Una stazione radio si compone quindi di un’antenna, capace di captare questi segnali riflessi, e di un ricevitore – spesso un SDR, cioè un software defined radio – collegato a un computer che registra e analizza i dati. Ogni volta che un meteoroide attraversa il cielo, il sistema registra un’eco radio, che può durare da frazioni di secondo a diversi secondi a seconda della densità e della persistenza della scia ionizzata. L’analisi di queste tracce permette di stimare il numero di meteore, la durata delle loro scie e in alcuni casi la loro velocità.

Il grande vantaggio del metodo radio è la possibilità di osservare 24 ore su 24, indipendentemente dalla presenza di nuvole o dalla luminosità del cielo. Per questo motivo le reti di stazioni radio meteoriche sono uno strumento prezioso per monitorare costantemente l’attività meteorica e per seguire l’evoluzione degli sciami nel tempo.

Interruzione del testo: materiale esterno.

(* ===== verification/Capacity.v ===== *)
(** * Capacity: descriptor sizing and retry pacing

    [Fd] models the startup sizing of [src/fd_capacity.rs]; [Retry] the reconnect
    windows and jitter of [src/reconnect_policy.rs], over an abstract random
    generator. *)

From Stdlib Require Import ZArith Lia.
From stdpp Require Import base strings numbers gmap list.
From S2P Require Import Prelude.

Local Open Scope Z_scope.

(** ** File descriptors *)
Module Fd.

Definition client_capacity (configured nofile reserve : Z) : Z :=
  Z.min configured (Z.min (umax usize_bits) (saturating_sub nofile reserve)).

(** The limits in the order of the array: pending Visitors, pending stream opens,
    active routed streams. *)
Record Capacities : Type := mkCap { pending_visitors : Z; pending_opens : Z; active_streams : Z }.

#[export] Instance Capacities_eq_dec : EqDecision Capacities.
Proof. solve_decision. Defined.

Definition total (c : Capacities) : Z := pending_visitors c + pending_opens c + active_streams c.

(** One iteration of the loop over the rounding leftovers: the new value and what
    remains. *)
Definition top_up (remaining configured current : Z) : Z * Z :=
  let extra := Z.min remaining (configured - current) in
  (current + extra, remaining - extra).

Definition server_capacity (configured : Capacities) (nofile reserve : Z) : Capacities :=
  let available := saturating_sub nofile reserve in
  let t := total configured in
  if t <=? available then configured
  else
    let share v := v * available / t in
    let v0 := share (pending_visitors configured) in
    let v1 := share (pending_opens configured) in
    let v2 := share (active_streams configured) in
    let remaining := available - (v0 + v1 + v2) in
    let '(v2, remaining) := top_up remaining (active_streams configured) v2 in
    let '(v0, remaining) := top_up remaining (pending_visitors configured) v0 in
    let '(v1, _) := top_up remaining (pending_opens configured) v1 in
    mkCap v0 v1 v2.

(** The effective limits and whether a warning is written; without a descriptor
    limit the configuration stands. *)
Definition apply_client (configured : Z) (nofile : option Z) (reserve : Z) : Z * bool :=
  match nofile with
  | None => (configured, false)
  | Some n =>
      let effective := client_capacity configured n reserve in
      (effective, negb (effective =? configured))
  end.

Definition apply_server (configured : Capacities) (nofile : option Z) (reserve : Z) :
    Capacities * bool :=
  match nofile with
  | None => (configured, false)
  | Some n =>
      let effective := server_capacity configured n reserve in
      (effective, bool_decide (effective ≠ configured))
  end.

Lemma share_bounds v available t :
  0 ≤ v ≤ t → 0 ≤ available < t → 0 ≤ v * available / t ≤ v ∧ v * available / t * t ≤ v * available < (v * available / t + 1) * t.
Proof.
  intros Hv Ha. pose proof (Z.div_mod (v * available) t ltac:(lia)) as Hd.
  pose proof (Z.mod_pos_bound (v * available) t ltac:(lia)) as Hm.
  set (q := v * available / t) in *.
  assert (0 ≤ q) by (apply Z.div_pos; nia).
  assert (q ≤ v) by (apply Z.div_le_upper_bound; nia). nia.
Qed.

End Fd.

(** ** Reconnect pacing *)
Module Retry.

Definition RETRY_WINDOWS_SECS : list Z := [1; 2; 3; 5; 8; 12; 18; 27; 41; 60].
Definition nanos_per_sec : Z := 1000000000.

Record RetryDecision : Type := mkDecision {
  window : Z;               (* nanoseconds *)
  delay : Z;                (* nanoseconds *)
  display_delay_secs : Z
}.

Section Policy.
(** [RngCore::next_u64]. *)
Context {R : Type} (next_u64 : R → Z * R).

Record ReconnectPolicy : Type := mkPolicy { retry_count : nat; rng : R }.

Definition new_with_rng (r : R) : ReconnectPolicy := mkPolicy 0 r.
Definition is_fresh (p : ReconnectPolicy) : bool := Nat.eqb (retry_count p) 0.
Definition reset (p : ReconnectPolicy) : ReconnectPolicy := mkPolicy 0 (rng p).

Definition jitter_delay (window : Z) (r : R) : Z * R :=
  if window =? 0 then (0, r) else let '(x, r') := next_u64 r in (x mod window, r').

Definition display_secs (delay : Z) : Z := Z.max (div_ceil delay nanos_per_sec) 1.

(** [None] is the out-of-bounds panic of the window table. *)
Definition next_retry (p : ReconnectPolicy) : option (RetryDecision * ReconnectPolicy) :=
  secs ← RETRY_WINDOWS_SECS !! retry_count p;
  let window := secs * nanos_per_sec in
  let '(delay, r) := jitter_delay window (rng p) in
  let count := Nat.min (retry_count p + 1) (length RETRY_WINDOWS_SECS - 1) in
  Some (mkDecision window delay (display_secs delay), mkPolicy count r).

(** [n] consecutive retries. *)
Fixpoint retries (n : nat) (p : ReconnectPolicy) : option (list RetryDecision * ReconnectPolicy) :=
  match n with
  | O => Some ([], p)
  | S n' => '(d, p) ← next_retry p; '(ds, p) ← retries n' p; Some (d :: ds, p)
  end.

Lemma next_retry_ok p :
  (retry_count p < 10)%nat →
  ∃ secs d p', RETRY_WINDOWS_SECS !! retry_count p = Some secs ∧
    next_retry p = Some (d, p') ∧ retry_count p' = Nat.min (retry_count p + 1) 9 ∧
    window d = secs * nanos_per_sec ∧ 0 ≤ delay d < window d ∧
    1 ≤ display_delay_secs d ≤ secs.
Proof.
  intros Hc. destruct (lookup_lt_is_Some_2 RETRY_WINDOWS_SECS (retry_count p)) as [secs Hs]; [done|].
  assert (1 ≤ secs ≤ 60) as Hsecs.
  { assert (Forall (λ s, 1 ≤ s ≤ 60) RETRY_WINDOWS_SECS) as Hall by (repeat constructor; done).
    by apply (Forall_lookup_1 _ _ _ _ Hall Hs). }
  unfold next_retry. rewrite Hs. simpl. unfold jitter_delay.
  destruct (Z.eqb_spec (secs * nanos_per_sec) 0); [unfold nanos_per_sec in *; lia|].
  destruct (next_u64 (rng p)) as [x r].
  pose proof (Z.mod_pos_bound x (secs * nanos_per_sec) ltac:(unfold nanos_per_sec; lia)) as Hm.
  eexists secs, _, _. split_and!; [done|done|done|done|apply Hm|apply Hm|..]; simpl.
  - unfold display_secs. lia.
  - unfold display_secs, div_ceil. apply Z.max_lub; [|lia].
    apply Z.lt_succ_r, Z.div_lt_upper_bound; unfold nanos_per_sec in *; lia.
Qed.

End Policy.
End Retry.

(** ** Properties *)

Import Fd Retry.

(** Sizing the Server's Visitor limits to the descriptors available never raises
    a limit, keeps every limit nonnegative, and hands out exactly as many descriptors
    as there are: the effective limits add up to the smaller of the configured total
    and the available descriptors. *)
Theorem server_capacity_exact c nofile reserve :
  0 ≤ pending_visitors c → 0 ≤ pending_opens c → 0 ≤ active_streams c →
  let e := server_capacity c nofile reserve in
  0 ≤ pending_visitors e ≤ pending_visitors c ∧
  0 ≤ pending_opens e ≤ pending_opens c ∧
  0 ≤ active_streams e ≤ active_streams c ∧
  total e = Z.min (total c) (saturating_sub nofile reserve).
Proof.
  intros H0 H1 H2 e. subst e. unfold server_capacity, total.
  destruct c as [v0 v1 v2]; simpl in *.
  assert (0 ≤ saturating_sub nofile reserve) as Hav by (unfold saturating_sub; lia).
  set (av := saturating_sub nofile reserve) in *. set (t := v0 + v1 + v2) in *.
  destruct (Z.leb_spec t av) as [Hle|Hgt]; simpl; [lia|].
  pose proof (share_bounds v0 av t ltac:(lia) ltac:(lia)) as [? ?].
  pose proof (share_bounds v1 av t ltac:(lia) ltac:(lia)) as [? ?].
  pose proof (share_bounds v2 av t ltac:(lia) ltac:(lia)) as [? ?].
  set (q0 := v0 * av / t) in *. set (q1 := v1 * av / t) in *. set (q2 := v2 * av / t) in *.
  assert (q0 + q1 + q2 ≤ av) as Hsum by nia. lia.
Qed.

Lemma server_capacity_exact_witness :
  let c := mkCap 4096 4096 65536 in
  let e := server_capacity c 10000 512 in
  e = mkCap 527 527 8434 ∧
  (0 ≤ pending_visitors e ≤ 4096 ∧ 0 ≤ pending_opens e ≤ 4096 ∧
   0 ≤ active_streams e ≤ 65536 ∧ total e = Z.min (total c) (saturating_sub 10000 512)).
Proof.
  intros c e. split; [by vm_compute|]. by apply (server_capacity_exact c 10000 512).
Defined.

(** Retry pacing never panics and follows the table: however many consecutive
    retries happen, the [k]-th uses window number [min k 9], its delay is strictly
    inside the window, and the displayed seconds are between 1 and the window. *)
Theorem retries_follow_windows {R} (next_u64 : R → Z * R) n r :
  ∃ ds p, retries next_u64 n (new_with_rng r) = Some (ds, p) ∧ length ds = n ∧
    ∀ k d, ds !! k = Some d → ∃ secs,
      RETRY_WINDOWS_SECS !! Nat.min k 9 = Some secs ∧
      window d = secs * nanos_per_sec ∧ 0 ≤ delay d < window d ∧
      1 ≤ display_delay_secs d ≤ secs.
Proof.
  assert (∀ m p, (retry_count p < 10)%nat →
    ∃ ds p', retries next_u64 m p = Some (ds, p') ∧ length ds = m ∧
      ∀ k d, ds !! k = Some d → ∃ secs,
        RETRY_WINDOWS_SECS !! Nat.min (retry_count p + k) 9 = Some secs ∧
        window d = secs * nanos_per_sec ∧ 0 ≤ delay d < window d ∧
        1 ≤ display_delay_secs d ≤ secs) as Hgen.
  { induction m as [|m IH]; intros p Hp; [by exists [], p|].
    destruct (next_retry_ok next_u64 p Hp) as (secs & d & p1 & Hs & Hn & Hc & Hd).
    destruct (IH p1) as (ds & p2 & Hr & Hlen & Hds); [lia|].
    exists (d :: ds), p2. simpl. rewrite Hn. simpl. rewrite Hr. simpl.
    split_and!; [done | by rewrite Hlen |]. intros [|k] x Hx; simpl in Hx.
    - injection Hx as <-. exists secs. rewrite Nat.add_0_r, Nat.min_l by lia. done.
    - destruct (Hds k x Hx) as (s & Hs' & ?). exists s. split; [|done].
      rewrite <- Hs'. f_equal. lia. }
  destruct (Hgen n (new_with_rng r)) as (ds & p & ? & ? & ?); [simpl; lia|]. by exists ds, p.
Qed.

Collegando più stazioni distribuite sul territorio, è possibile confrontare i dati e ottenere statistiche affidabili sull’attività media e sugli eventuali picchi.

In questo modo, ciò che a occhio nudo appare come un semplice bagliore fugace diventa un dato scientifico continuo, capace di raccontarci la frequenza, l’intensità e la dinamica del flusso di particelle che il nostro pianeta incontra nel suo cammino intorno al Sole.

Stato del progetto

60%

Fase 1

Realizzazione dell’apparato ricevente. Per la componentistica si faccia riferimento a questa pagina https://meteore.uai.it/costruisci-la-tua-stazione/

Fase 2

Interfacciamento e configurazione del software di acquisizione Echoes. Per le specifiche del software si rimanda a questa pagina https://meteore.uai.it/software-di-acquisizione/

PRIMA METEORA OSSERVATA ORE 21:06 DEL 21 AGOSTO 2025

Fase 3

Abbiamo cambiato il case e sistemato l’apparecchiatura, tutto ancora molto più bello.

Fase 4

Primo test. Il 31 agosto abbiamo fatto un test per capire se il nostro apparato fosse più o meno performante. Abbiamo fatto un test di 8 ore e il risultato è stato soddisfacente. Ora non ci resta che fare un test con altre antenne.

Dalle 12 alle 20 ora locale abbiamo registrato 170 eventi.

Se vi chiedete perchè sul grafico vedete 10-18, è perchè questo orario è espresso in tempo universale. Per ottenere questo tipo di grafico abbiamo usato il software di analisi Ebrow che fa parte sempre del software di acquisizione.